## Provided records
'''
Lemma scan_once_number fuel c t : is_digit c || (c ≟ "-"%char) = true →
  scan_once (Datatypes.S fuel) (String c t) = scan_number (String c t).
Proof. destruct c as [[] [] [] [] [] [] [] []]; intros Hc; (reflexivity || by vm_compute in Hc). Qed.

Lemma reads_back_int fuel z : reads_back (Datatypes.S fuel) (JInt z).
Proof.
  intros rest Hr. exists (JInt z). split; [|constructor].
  rewrite <- (scan_number_pretty z rest Hr). cbn [text].
  assert (∃ c t, pretty z = String c t ∧ is_digit c || (c ≟ "-"%char) = true) as (c & t & -> & Hc).
  { destruct (Z_lt_le_dec z 0) as [Hz|Hz].
    - destruct z as [|p|p]; [lia|lia|]. by exists "-"%char, (pretty (N.pos p)).
    - rewrite (pretty_Z_of_N z Hz). destruct (pretty_digit_head (Z.to_N z)) as (c & t & -> & Hc).
      exists c, t. by rewrite Hc. }
  rewrite str_app_cons. by apply scan_once_number.
Qed.

Lemma reads_back_str fuel s : reads_back (Datatypes.S fuel) (JStr s).
Proof.
  intros rest Hr. exists (JStr s). split; [|constructor]. cbn [text]. unfold dumps_str.
  rewrite str_app_cons, str_app_assoc. change (String double_quote EmptyString +:+ rest)
    with (String double_quote rest).
  change (scan_once (Datatypes.S fuel) (String double_quote ?t))
    with (match scanstring t with Some (u, rest) => Some (JStr u, rest) | None => None end).
  by rewrite scanstring_dumps.
Qed.

Lemma reads_back_list fuel l : (texts_length (map text l) <= Datatypes.S fuel)%nat →
  Forall (λ x, plain x = true) l → Forall (reads_back fuel) l →
  reads_back (Datatypes.S fuel) (JList l).
Proof.
  intros Hf Hp Hl rest Hr. change (text (JList l)) with ("[" +:+ separated (map text l) +:+ "]").
  rewrite !str_app_assoc.
  change (scan_once (Datatypes.S fuel) ("[" +:+ ?t)) with (scan_array (scan_once fuel) fuel t).
  change ("]" +:+ rest) with (String "]"%char rest).
  destruct l as [|x l]; [by exists (JList []); split; [|constructor]|].
  assert (value_start (text x) = true) as Hx by (apply Forall_cons in Hp as [? _]; by apply text_start).
  destruct (scan_elements_text fuel fuel [] x l rest Hl Hp) as (l' & E & Hs).
  { cbn [map texts_length] in Hf. pose proof (count_texts (map text l)) as Hc.
    rewrite length_map in Hc. apply start_length in Hx. lia. }
  exists (JList l'). split; [|by constructor]. cbn [app] in E. rewrite <- E.
  destruct l; [by apply scan_array_elements|].
  cbn [map]. rewrite concat_cons, str_app_assoc. by apply scan_array_elements.
Qed.

Lemma reads_back_dict fuel d : (texts_length (map member d) <= Datatypes.S fuel)%nat →
  NoDup (map fst d) → Forall (λ e, plain e.2 = true) d → Forall (reads_back fuel ∘ snd) d →
  ∀ rest, value_end rest = true →
  ∃ d', scan_object (scan_once fuel) fuel (separated (map member d) +:+ String "}"%char rest)
        = Some (JDict d', rest) ∧ Forall2 same_member d d'.
Proof.
  intros Hf Hnd Hp Hl rest Hr. destruct d as [|e d]; [by exists []|].
  destruct (scan_members_text fuel fuel [] e d rest Hl Hp Hnd) as (d' & E & Hs).
  { cbn [map texts_length] in Hf. pose proof (count_texts (map member d)) as Hc.
    rewrite length_map in Hc. unfold member at 1, dumps_str in Hf. rewrite str_length_app in Hf.
    cbn [String.length] in Hf. lia. }
  exists d'. split; [|done]. by rewrite scan_object_members.
Qed.

(** The items of the object, in its own order. *)
Lemma same_items_dict d d2 d' : NoDup (map fst d) → d2 ≡ₚ d → Forall2 same_member d2 d' →
  same_items (JDict d) (JDict d').
Proof.
  intros Hnd Hp Hs. destruct (Permutation_Forall2 Hp Hs) as (d1 & Hp1 & Hs1).
  by apply items_dict with d1.
Qed.

Lemma text_reads_back j : plain j = true →
  ∀ fuel, (String.length (text j) < fuel)%nat → reads_back fuel j.
Proof.
  induction j as [|[]|z|q|s|l IH|d IH] using json_deep_ind; intros Hp fuel Hf;
    (destruct fuel as [|fuel]; [lia|]); try done;
    try (intros rest Hr; eexists; split; [reflexivity|constructor]; fail).
  - apply reads_back_int.
  - apply reads_back_str.
  - cbn [plain] in Hp. apply forallb_Forall_true in Hp.
    change (text (JList l)) with ("[" +:+ separated (map text l) +:+ "]") in Hf.
    rewrite !str_length_app in Hf. cbn [String.length] in Hf.
    pose proof (length_concat space (map text l)) as Hlen.
    apply reads_back_list; [lia|exact Hp|].
    rewrite Forall_forall in IH, Hp |- *. intros x Hx. apply IH; auto.
    assert (text x ∈ map text l) as Hin by by apply list_elem_of_fmap_2.
    apply texts_length_elem in Hin. lia.
  - cbn [plain] in Hp. apply andb_true_iff in Hp as [Hnd Hp].
    apply bool_decide_eq_true in Hnd. apply forallb_Forall_true in Hp.
    destruct (text_members d) as (d2 & Hd2 & E). rewrite E, !str_length_app in Hf.
    cbn [String.length] in Hf. pose proof (length_concat space (map member d2)) as Hlen.
    intros rest Hr. rewrite E, !str_app_assoc.
    change (scan_once (Datatypes.S fuel) ("{" +:+ ?t)) with (scan_object (scan_once fuel) fuel t).
    change ("}" +:+ rest) with (String "}"%char rest).
    destruct (reads_back_dict fuel d2) with (rest := rest) as (d' & -> & Hs); try done.
    + lia.
    + by rewrite Hd2.
    + by rewrite Hd2.
    + rewrite Forall_forall in IH, Hp |- *. intros e He. cbn [compose].
      assert (e ∈ d) as Hed by by rewrite <- Hd2. apply IH; auto.
      assert (member e ∈ map member d2) as Hin by by apply list_elem_of_fmap_2.
      apply texts_length_elem in Hin. unfold member in Hin at 1. rewrite !str_length_app in Hin. lia.
    + exists (JDict d'). split; [done|]. by apply same_items_dict with d2.
Qed.
Lemma preserves_build_context self target caps :
  manager_apart self → preserves apart (build_context self target caps).
Proof.
  intros [_ Hp Hr _]. unfold build_context, resolve_credentials. preserves_auto; eauto.
Qed.

(** Only the pool's entry for the key may change, from nothing to the session
    returned. *)
Lemma get_or_create_spec self n transport key ctx w r w' :
  manager_apart self → (n, transport) ∈ registry self →
  get_or_create key transport ctx w = (r, w') →
  breaker w' = breaker w ∧
  match r with
  | Raise _ => connections w' = connections w
  | Ret s =>
      (sessions (connections w) !! key = Some s ∧ connections w' = connections w) ∨
      (sessions (connections w) !! key = None ∧ pool_size (connections w) < max_size (connections w)
       ∧ connections w' = store key s (connections w))
  end.
Proof.
  intros Ha Hin H. destruct (ma_transports _ Ha _ _ Hin) as (_ & Hc & Ho). unfold get_or_create in H.
  erewrite bind_Ret in H by reflexivity.
  destruct (look_up key (connections w)) as [[s|]|e] eqn:El;
    [erewrite bind_Ret in H by reflexivity..|erewrite bind_Raise in H by reflexivity].
  - injection H as <- <-. apply look_up_cached in El. auto.
  - apply look_up_room in El as [Hk Hm].
    apply bind_inv in H as [(s & w1 & E1 & H)|(e & E1 & ->)];
      specialize (Hc ctx w); rewrite E1 in Hc; destruct Hc as [Hb1 Hp1]; cbn in Hb1, Hp1; [|auto].
    apply bind_inv in H as [(s' & w2 & E2 & H)|(e & E2 & ->)];
      specialize (Ho s w1); rewrite E2 in Ho; destruct Ho as [Hb2 Hp2]; cbn in Hb2, Hp2.
    + injection H as <- <-. cbn. split; [congruence|]. right. by rewrite Hp2, Hp1.
    + split; congruence.
  - by injection H as <- <-.
Qed.

Lemma prepare_session_spec self n target caps w r w' :
  manager_apart self → prepare_session self n target caps w = (r, w') →
  apart w w' ∧
  match r with Ret (transport, _) => ∃ n', (n', transport) ∈ registry self | Raise _ => True end.
Proof.
  intros Ha H. split.
  { assert (preserves apart (prepare_session self n target caps)) as Hp.
    { unfold prepare_session. pose proof preserves_build_context. pose proof preserves_resolve.
      pose proof (ma_throttle _ Ha). preserves_auto; eauto. }
    specialize (Hp w). by rewrite H in Hp. }
  destruct r as [[transport ctx]|e]; [|done]. unfold prepare_session in H.
  apply bind_inv in H as [([] & w1 & _ & H)|(e & _ & H)]; [|done].
  apply bind_inv in H as [(t & w2 & E & H)|(e & _ & H)]; [|done].
  apply bind_inv in H as [(c & w3 & _ & H)|(e & _ & H)]; [|done].
  injection H as <- <- <-. by apply resolve_Ret in E as [_ ?].
Qed.
(** The loop pairs every NetBox device with its counterpart or lists it as
    missing, in order, and leaves the live devices nobody took. *)
Lemma match_loop_spec live netbox :
  match_loop live netbox =
  (omap (λ d, (d,.) <$> counterpart live d) netbox,
   List.filter (λ d, is_none (counterpart live d)) netbox,
   List.filter (λ l, negb (taken live netbox l)) live).
Proof.
  unfold match_loop. induction netbox as [|d netbox IH] using rev_ind.
  { cbn. by rewrite filter_all. }
  rewrite fold_left_app, IH. cbn [fold_left]. rewrite live_device_for_counterpart.
  rewrite omap_app, List.filter_app. cbn [List.filter omap list_omap].
  assert (List.filter (λ l, negb (taken live (netbox ++ [d]) l)) live =
    List.filter (λ l, negb (taken live netbox l) &&
      match counterpart live d with
      | Some l' => negb (DeviceSnapshot.device_id l ≟ DeviceSnapshot.device_id l')
      | None => true
      end) live) as ->.
  { apply List.filter_ext. intros l. unfold taken. rewrite existsb_app. cbn.
    rewrite orb_false_r, negb_orb. by destruct (counterpart live d). }
  destruct (counterpart live d) as [l|]; cbn.
  - by rewrite filter_filter, app_nil_r.
  - rewrite app_nil_r. f_equal. apply List.filter_ext. intros x. by rewrite andb_true_r.
Qed.

Lemma filter_nil {A} (p : A → bool) l : List.filter p l = [] ↔ ∀ x, x ∈ l → p x = false.
Proof.
  induction l as [|x l IH]; cbn; [split; [intros _ ? []%elem_of_nil|done]|].
  destruct (p x) eqn:E; [|rewrite IH; set_solver].
  split; [done|]. intros H. specialize (H x ltac:(set_solver)). congruence.
Qed.

Lemma taken_true live netbox l :
  taken live netbox l = true ↔ ∃ d l', d ∈ netbox ∧ counterpart live d = Some l' ∧
    DeviceSnapshot.device_id l = DeviceSnapshot.device_id l'.
Proof.
  unfold taken. rewrite existsb_exists. split.
  - intros (d & Hd & E). destruct (counterpart live d) as [l'|] eqn:El; [|done].
    rewrite eqb_true in E. exists d, l'. by rewrite list_elem_of_In.
  - intros (d & l' & Hd & El & E). exists d. rewrite <-list_elem_of_In, El, E, eqb_refl. done.
Qed.

(** ** Repeated names *)

Lemma count_of_snoc {A} `{EqDecision A} (k x : A) xs :
  count_of k (xs ++ [x]) = count_of k xs + if decide (x = k) then 1 else 0.
Proof.
  induction xs as [|y xs IH]; cbn.
  - rewrite count_of_cons, count_of_nil. lia.
  - rewrite !count_of_cons, IH. lia.
Qed.

Lemma duplicates_loop_spec vs :
  (∀ x, x ∈ fst (duplicates_loop vs) ↔ x ≠ "" ∧ 0 < count_of x vs) ∧
  (∀ x, x ∈ snd (duplicates_loop vs) ↔ x ≠ "" ∧ 1 < count_of x vs).
Proof.
  unfold duplicates_loop. induction vs as [|v vs [IH1 IH2]] using rev_ind.
  { split; intros x; cbn; rewrite elem_of_nil, count_of_nil; lia. }
  rewrite fold_left_app. cbn [fold_left]. destruct (fold_left _ vs _) as [seen dups].
  cbn [fst snd] in IH1, IH2. destruct (str_truthy v) eqn:Ev; cbn [negb fst snd].
  - assert (v ≠ "") by (by intros ->).
    destruct (mem v seen) eqn:Es, (mem v dups) eqn:Ed; cbn [andb negb fst snd];
      pybool; rewrite IH1 in Es; rewrite IH2 in Ed;
      split; intros x; rewrite ?elem_of_cons, ?IH1, ?IH2, count_of_snoc;
      pose proof (count_of_nonneg x vs);
      (destruct (decide (v = x)) as [->|Hne]; [|rewrite Z.add_0_r]);
      intuition (congruence || lia).
  - apply str_truthy_false in Ev as ->.
    split; intros x; rewrite ?IH1, ?IH2, count_of_snoc; case_decide; subst;
      intuition (congruence || lia).
Qed.
(* ===== verification/PolicyTheorems.v ===== *)
(** * Correctness of versions, validation and package resolution *)

From S2P Require Import Prelude Vocabulary Effects Json Dicts Texts Policies.
#[local] Open Scope Z_scope.

(** ** Versions *)

Lemma no_dot z : 0 <= z → str_mem "."%char (pretty z) = false.
Proof.
  intros Hz. rewrite pretty_Z_of_N by done. by apply isdigit_no_char, isdigit_pretty.
Qed.

Lemma create_as_string a b c hist hs :
  0 <= a → 0 <= b → 0 <= c →
  create_version (as_string (Version a b c hist)) hs = Ret (Version a b c (from_option id [] hs)).
Proof.
  intros Ha Hb Hc. unfold create_version, as_string. cbn [major minor patch].
  change (pretty a +:+ "." +:+ pretty b +:+ "." +:+ pretty c)
    with (pretty a +:+ String "." (pretty b +:+ String "." (pretty c))).
  rewrite str_split_app by auto using no_dot. rewrite str_split_app by auto using no_dot.
  rewrite str_split_none by auto using no_dot. by rewrite !int_of_digits_pretty.
Qed.

(** Versions survive their text: a version with natural components is read back
    from the text it prints, with the history asked for; and whatever text the
    constructor accepts denotes such a version, while every other is refused as an
    invalid version. *)
Theorem version_roundtrip text v hist
    (Hv : 0 <= major v ∧ 0 <= minor v ∧ 0 <= patch v) :
  create_version (as_string v) (Some (history v)) = Ret v ∧
  match create_version text hist with
  | Ret w => history w = from_option id [] hist ∧
      0 <= major w ∧ 0 <= minor w ∧ 0 <= patch w ∧
      create_version (as_string w) hist = Ret w
  | Raise e => exn_cls e = InvalidVersionError
  end.
Proof.
  split.
  { destruct v as [a b c h], Hv as (?&?&?). by apply create_as_string. }
  unfold create_version at 1.
  destruct (str_split _ text) as [|a [|b [|c [|]]]]; try done.
  destruct (int_of_digits a) eqn:Ea, (int_of_digits b) eqn:Eb, (int_of_digits c) eqn:Ec; try done.
  apply int_of_digits_nonneg in Ea, Eb, Ec. split_and!; try done. by apply create_as_string.
Qed.
#[export] Program Instance RuleType_StrEnum : StrEnum RuleType := {|
  value := RuleType_value;
  members := [EQUALS; NOT_EQUALS; EXISTS; MISSING_; REGEX; CONTAINS; GREATER_THAN; LESS_THAN;
              VERSION_COMPARE; BOOLEAN_COMPARE];
|}.
Next Obligation. solve_members. Qed.
Next Obligation. solve_value_inj. Qed.

Inductive EvaluationStatus := COMPLIANT | NON_COMPLIANT | WAIVED | NOT_APPLICABLE | ERROR.

#[export] Instance EvaluationStatus_eq_dec : EqDecision EvaluationStatus.
Proof. solve_decision. Defined.

Definition EvaluationStatus_value (s : EvaluationStatus) : string :=
  match s with
  | COMPLIANT => "compliant"
  | NON_COMPLIANT => "non_compliant"
  | WAIVED => "waived"
  | NOT_APPLICABLE => "not_applicable"
  | ERROR => "error"
  end.

#[export] Program Instance EvaluationStatus_StrEnum : StrEnum EvaluationStatus := {|
  value := EvaluationStatus_value;
  members := [COMPLIANT; NON_COMPLIANT; WAIVED; NOT_APPLICABLE; ERROR];
|}.
Next Obligation. solve_members. Qed.
Next Obligation. solve_value_inj. Qed.

(** ** Context ([evaluation/context.py]) *)

Module Waiver.
Record EvaluationException := {
  key : string;
  reason : string;
  approved_by : string;
  subject_type : option string;
  subject_id : option string;
  rule_key : option string;
  expires_at : option datetime;
  approved_at : datetime;
}.
End Waiver.
Abbreviation EvaluationException := Waiver.EvaluationException.

(** A constraint that is absent or met. *)
Definition unless_given (o : option string) (s : string) : bool :=
  match o with Some t => t ≟ s | None => true end.

(** [EvaluationException.applies_to]. *)
Definition applies_to (now : datetime) (w : EvaluationException) (rule_key : string) (d : Difference)
    : bool :=
  match Waiver.expires_at w with
  | Some t => negb (t <=? now)
  | None => true
  end
  && unless_given (Waiver.rule_key w) rule_key
  && unless_given (Waiver.subject_type w) (subject_type d)
  && unless_given (Waiver.subject_id w) (subject_id d).

Record EvaluationContext := {
  comparison_result : InventoryComparisonResult;
  context_metadata : dict;
  exceptions : list EvaluationException;
}.

Module Result.
Record RuleEvaluationResult := {
  rule_id : UUID;
  rule_key : string;
  difference : Difference;
  status : EvaluationStatus;
  passed : bool;
  risk_score : Z;
  severity : Severity;
  evidence : list Evidence;
  recommendation : option Recommendation;
  exception : option EvaluationException;
  message : option string;
}.
End Result.
Abbreviation RuleEvaluationResult := Result.RuleEvaluationResult.

Module PolicyResult.
Record PolicyEvaluationResult := {
  policy_id : UUID;
  policy_key : string;
  version : string;
  status : EvaluationStatus;
  risk_score : Z;
  compliance_score : Z;
  rule_results : list RuleEvaluationResult;
}.
End PolicyResult.
Abbreviation PolicyEvaluationResult := PolicyResult.PolicyEvaluationResult.

Module Metrics.
Record EvaluationMetrics := {
  total_rules : Z;
  evaluated_rules : Z;
  compliant : Z;
  non_compliant : Z;
  waived : Z;
  not_applicable : Z;
  errors : Z;
  risk_score : Z;
  compliance_score : Z;
}.
End Metrics.

Module Outcome.
Record EvaluationDecision := {
  status : EvaluationStatus;
  risk_score : Z;
  compliance_score : Z;
  severity : Severity;
  recommendations : list Recommendation;
  evidence : list Evidence;
  rule_results : list RuleEvaluationResult;
  policy_results : list PolicyEvaluationResult;
  metrics : Metrics.EvaluationMetrics;
}.
End Outcome.
Abbreviation EvaluationDecision := Outcome.EvaluationDecision.

(** ** Scoring ([evaluation/scoring.py]) *)

Definition clamp (v : Z) : Z := Z.max 0 (Z.min 100 v).

Definition risk_weight (t : DifferenceType) : Z :=
  match t with
  | MISSING => 80
  | CONFLICT => 85
  | DUPLICATE => 75
  | MODIFIED => 50
  | UNEXPECTED => 45
  | UNSUPPORTED => 15
  | UNKNOWN => 25
  end.

(** [RiskCalculator.severity_for_score]. *)
Definition severity_for_score (s : Z) : Severity :=
  let s := clamp s in
  if 90 <=? s then {| level := CRITICAL; score := s; label := Some "Critical" |}
  else if 70 <=? s then {| level := HIGH; score := s; label := Some "High" |}
  else if 40 <=? s then {| level := MEDIUM; score := s; label := Some "Medium" |}
  else if 0 <? s then {| level := LOW; score := s; label := Some "Low" |}
  else {| level := INFO; score := 0; label := Some "Info" |}.
(** C31. A normalized snapshot has the devices of the device records as the rules
    leave them, in order; and the interfaces, VLANs and neighbors of its devices are, each once, those that
    the records describe for a device of the snapshot. *)
Theorem normalize_places_records (self : NormalizationEngine S) fresh res s
    (Hrules : ∀ r, r ∈ values (rule_registry self) → well_behaved r) :
  match (normalize_result self fresh res s).1 with
  | Raise _ => True
  | Ret n => ∃ s1 res',
      (apply_all (values (rule_registry self)) res s1).1 = Ret (applied_rules n, res') ∧
      in_place res res' ∧
      let rs := Parsed.records res' in
      let ds := Live.devices (snapshot n) in
      let ids := map DeviceSnapshot.device_id ds in
      ids = map (λ r, text_of "device_id" (payload r)) (List.filter (of_kind "device") rs) ∧
      flat_map (λ d, map (λ i, (InterfaceSnapshot.device_id i, InterfaceSnapshot.name i))
                  (DeviceSnapshot.interfaces d)) ds ≡ₚ
        List.filter (λ k, mem (fst k) ids) (omap interface_entry rs) ∧
      flat_map (λ d, map (λ v, (from_option id "" (VLANSnapshot.device_id v),
                                (VLANSnapshot.vlan_id v, VLANSnapshot.name v)))
                  (DeviceSnapshot.vlans d)) ds ≡ₚ
        List.filter (λ k, mem (fst k) ids) (omap vlan_entry rs) ∧
      flat_map (λ d, map (λ x, (NeighborSnapshot.local_device_id x,
                                (NeighborSnapshot.local_interface x,
                                 NeighborSnapshot.remote_device_id x)))
                  (DeviceSnapshot.neighbors d)) ds ≡ₚ
        List.filter (λ k, mem (fst k) ids) (omap neighbor_entry rs)
  end.
Proof.
  pose proof (normalize_result_spec self fresh res s Hrules) as H.
  destruct (normalize_result _ _ _ _) as [[n|e] s']; [|done]. cbn [fst].
  destruct H as (res' & [_ [s1 Ha] Hip _ _ _ _ _ Hd _ Hnd]). exists s1, res'.
  split; [done|]. split; [done|]. cbv zeta.
  assert (∀ d, d ∈ Live.devices (snapshot n) →
    ∃ r, device_made (Parsed.records res') s s' r d) as Hm.
  { intros d [i Hi]%list_elem_of_lookup.
    destruct (Forall2_lookup_r _ _ _ _ _ Hd Hi) as (r & _ & ?). eauto. }
  split_and!.
  - revert Hd. generalize (List.filter (of_kind "device") (Parsed.records res')).
    generalize (Live.devices (snapshot n)). clear. intros ds rs H.
    induction H as [|r d rs ds [Hid] H IH]; cbn; [done|]. by rewrite Hid, IH.
  - eapply (placed interface_of); [by_entries..|intros d [? []]%Hm; done|done].
  - eapply (placed vlan_of); [by_entries..|intros d [? []]%Hm; done|done].
  - eapply (placed neighbor_of); [by_entries..|intros d [? []]%Hm; done|done].
Qed.
End Placement.

(** ** An instance *)

Section Demo.
#[local] Instance demo_repr : FloatRepr := λ _, "".
#[local] Instance demo_clock : Clock Z := {| instant := id; tick := Z.succ |}.
#[local] Instance demo_forward : ClockForward Z.
Proof. intros s. cbn. lia. Qed.

Definition demo_rule : NormalizationRule Z := {|
  rule_name := "platform";
  apply_rule res := ret {|
    Parsed.parser_name := Parsed.parser_name res;
    Parsed.source := Parsed.source res;
    Parsed.input_format := Parsed.input_format res;
    Parsed.records := map (λ r, {| kind := kind r;
      payload := dict_setdefault "platform" (JStr "ios") (payload r) |}) (Parsed.records res);
    Parsed.captured_at := Parsed.captured_at res;
    Parsed.metadata := Parsed.metadata res |};
|}.
(* ===== verification/CollectorRuntimeTheorems.v ===== *)
(** * Correctness of the collector runtime

    Every attempt of an execution is counted once, as what it came to; the loop
    ends after at most the attempts the context allows. *)

From S2P Require Import Prelude Vocabulary Effects Json Dicts Texts Inventories.
From S2P Require Import Normalization.
From S2P Require Import PriorityQueue Resilience TransportManager Execution.
From S2P Require Import CollectorRuntime.
#[local] Open Scope Z_scope.

(** ** What is counted *)

Record Counts := {
  c_attempts : Z;
  c_started : Z;
  c_succeeded : Z;
  c_failed : Z;
  c_cancelled : Z;
  c_retried : Z;
  c_timed_out : Z;
}.

(** What an attempt came to. *)
Inductive fate := Succeeds | Cancels | TimesOut | Errors | Passes.

#[export] Instance fate_eq_dec : EqDecision fate.
Proof. solve_decision. Defined.

Definition fate_of {A} (o : outcome A) : fate :=
  match o with
  | Ret _ => Succeeds
  | Raise e =>
      if isinstance e CancelledError || isinstance e CollectorExecutionCancelledError then Cancels
      else if isinstance e TimeoutError then TimesOut
      else if isinstance e CollectorExecutionError then Passes
      else if isinstance e Exception_ then Errors
      else Passes
  end.

Definition retryable (f : fate) : Prop := f = TimesOut ∨ f = Errors.

Definition occurrences (f : fate) (fs : list fate) : Z :=
  Z.of_nat (length (List.filter (λ g, g ≟ f) fs)).

(** The counters after attempts with these fates: each but the last was retried, the
    last too when the pause before the next was interrupted; an error that is not
    retried is a failure. *)
Definition charge (fs : list fate) (interrupted : bool) (c : Counts) : Counts :=
  let n := Z.of_nat (length fs) in {|
  c_attempts := c_attempts c + n;
  c_started := c_started c + n;
  c_succeeded := c_succeeded c + occurrences Succeeds fs;
  c_failed := c_failed c + (if negb interrupted && bool_decide (last fs = Some Errors) then 1 else 0);
  c_cancelled := c_cancelled c + occurrences Cancels fs;
  c_retried := c_retried c + (if interrupted then n else n - 1);
  c_timed_out := c_timed_out c + occurrences TimesOut fs |}.

Section Counting.
Context {R : Type}.
Abbreviation W := (RuntimeWorld R).
Implicit Types w : W.

Definition counts w : Counts := {|
  c_attempts := State.attempts (CollectorJob.state (the_job w));
  c_started := RuntimeMetrics.started (the_metrics w);
  c_succeeded := RuntimeMetrics.succeeded (the_metrics w);
  c_failed := RuntimeMetrics.failed (the_metrics w);
  c_cancelled := RuntimeMetrics.cancelled (the_metrics w);
  c_retried := RuntimeMetrics.retried (the_metrics w);
  c_timed_out := RuntimeMetrics.timed_out (the_metrics w) |}.

Definition status_of w : CollectorExecutionStatus := State.status (CollectorJob.state (the_job w)).

(** What runs meanwhile may cancel the job, and counts nothing. *)
Definition spares w w' : Prop := counts w' = counts w.

#[export] Instance spares_preorder : PreOrder spares.
Proof. split; [done|]. unfold spares. congruence. Qed.

Definition sparing {A} (m : M W A) : Prop := preserves spares m.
'''
## Goal of the exercise
Working from the records above, write out verbatim only the lines from the line containing "Lemma prepare_session_spec self" through the line containing "destruct (p x)".

## Problem solution
Lemma prepare_session_spec self n target caps w r w' :
  manager_apart self → prepare_session self n target caps w = (r, w') →
  apart w w' ∧
  match r with Ret (transport, _) => ∃ n', (n', transport) ∈ registry self | Raise _ => True end.
Proof.
  intros Ha H. split.
  { assert (preserves apart (prepare_session self n target caps)) as Hp.
    { unfold prepare_session. pose proof preserves_build_context. pose proof preserves_resolve.
      pose proof (ma_throttle _ Ha). preserves_auto; eauto. }
    specialize (Hp w). by rewrite H in Hp. }
  destruct r as [[transport ctx]|e]; [|done]. unfold prepare_session in H.
  apply bind_inv in H as [([] & w1 & _ & H)|(e & _ & H)]; [|done].
  apply bind_inv in H as [(t & w2 & E & H)|(e & _ & H)]; [|done].
  apply bind_inv in H as [(c & w3 & _ & H)|(e & _ & H)]; [|done].
  injection H as <- <- <-. by apply resolve_Ret in E as [_ ?].
Qed.
(** The loop pairs every NetBox device with its counterpart or lists it as
    missing, in order, and leaves the live devices nobody took. *)
Lemma match_loop_spec live netbox :
  match_loop live netbox =
  (omap (λ d, (d,.) <$> counterpart live d) netbox,
   List.filter (λ d, is_none (counterpart live d)) netbox,
   List.filter (λ l, negb (taken live netbox l)) live).
Proof.
  unfold match_loop. induction netbox as [|d netbox IH] using rev_ind.
  { cbn. by rewrite filter_all. }
  rewrite fold_left_app, IH. cbn [fold_left]. rewrite live_device_for_counterpart.
  rewrite omap_app, List.filter_app. cbn [List.filter omap list_omap].
  assert (List.filter (λ l, negb (taken live (netbox ++ [d]) l)) live =
    List.filter (λ l, negb (taken live netbox l) &&
      match counterpart live d with
      | Some l' => negb (DeviceSnapshot.device_id l ≟ DeviceSnapshot.device_id l')
      | None => true
      end) live) as ->.
  { apply List.filter_ext. intros l. unfold taken. rewrite existsb_app. cbn.
    rewrite orb_false_r, negb_orb. by destruct (counterpart live d). }
  destruct (counterpart live d) as [l|]; cbn.
  - by rewrite filter_filter, app_nil_r.
  - rewrite app_nil_r. f_equal. apply List.filter_ext. intros x. by rewrite andb_true_r.
Qed.

Lemma filter_nil {A} (p : A → bool) l : List.filter p l = [] ↔ ∀ x, x ∈ l → p x = false.
Proof.
  induction l as [|x l IH]; cbn; [split; [intros _ ? []%elem_of_nil|done]|].
  destruct (p x) eqn:E; [|rewrite IH; set_solver].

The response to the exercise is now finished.